What language will you curse in when China rules the world?
By Venkatesan Vembu, DNAIndia

A new dictionary, out from Oxford University Press, incorporates some very earthy Chinese slang expressions and new words, including some that you can’t invoke without having to rinse your mouth out with soap. (Now, you’re dying to know what they are, aren't you?)

Although these street-talk words (among other more socially acceptable words) only made it to the parallel universe of the Oxford English-Chinese, Chinese-English dictionary—not the more definitive Oxford English Dictionary—it has set off a frisson of etymological excitement among folks in China. Some see it as the beginning of a lexicographic lead-in to a world that will, progressively, speak Chinese—and in countless other ways be ‘Sinified’ by Chinese soft-power influences.

It’s hard, of course, to make a linear connection between a few cuss words making it to a Chinese-English dictionary, and definitive prophesies that ‘China will rule the world’.

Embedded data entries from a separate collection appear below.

(** ** Settings *)

Lemma handle_settings act s :
  widget_allows act ->
  lower_on_ascii lower ->
  settings_valid (settings (app_state s)) ->
  settings_valid (settings (app_state (exec (handle act) s))).
Proof.
  intros Hw Hl (Hm & Ht & Hth). destruct act; simpl in *; try done.
  - destruct (translate_speech_history LANGUAGES capitalize sp translator now
                (with_app_state (with_is_translating true (app_state s)) s))
      as [Hs _].
    unfold exec, bind, modify_app in *. simpl in *. by rewrite Hs.
  - destruct (text_input_translation_history LANGUAGES capitalize
                translator now s) as [Hs _].
    by rewrite Hs.
  - unfold exec, bind, get_app. case_bool_decide; simpl; [|done].
    unfold save_to_favorites, bind, get_app, call, py_last.
    case_bool_decide; simpl; [|done].
    by destruct (last (conversation_history (app_state s))).
  - unfold exec, bind, get_app. by case_bool_decide.
  - unfold exec, bind, get_app. by case_bool_decide.
  - split; [done|]. split; [done|].
    destruct Hw as [->| ->].
    + rewrite Hl by (by apply all_ascii_correct). by left.
    + rewrite Hl by (by apply all_ascii_correct). by right.
  - split; [simpl; lia|]. split; [simpl; lia|]. by left.
Qed.

(** X11: the settings stay within the ranges of their widgets: from
    settings with the limit in 5..100, the timeout in 1..15 and the theme
    light or dark, any sequence of actions whose inputs the widgets allow
    ends in such settings; the theme box's "Light" and "Dark" are stored in
    lower case. *)
Theorem settings_stay_valid (acts : list action) (s : SessionState) :
  lower_on_ascii lower ->
  Forall widget_allows acts ->
  settings_valid (settings (app_state s)) ->
  settings_valid (settings (app_state (run_actions acts s))).
Proof.
  intros Hl Hacts Hs.
  induction acts as [|act acts IH] using rev_ind; [done|].
  apply Forall_app in Hacts as [Hacts [Hact _]%Forall_cons].
  rewrite run_actions_snoc. apply handle_settings; [done|done|].
  by apply IH.
Qed.
End FurtherProperties.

After all, mainstream English language (and even the OED) has incorporated many words with roots in Indian languages—“juggernaut,” “catamaran,” “mulligatawny” and “jugaad” (among others) — but we Indians don’t exactly have the world in our pockets. And although the British have also hungrily appropriated our curry as their ‘national dish’, we don’t really have the world eating out of our hands.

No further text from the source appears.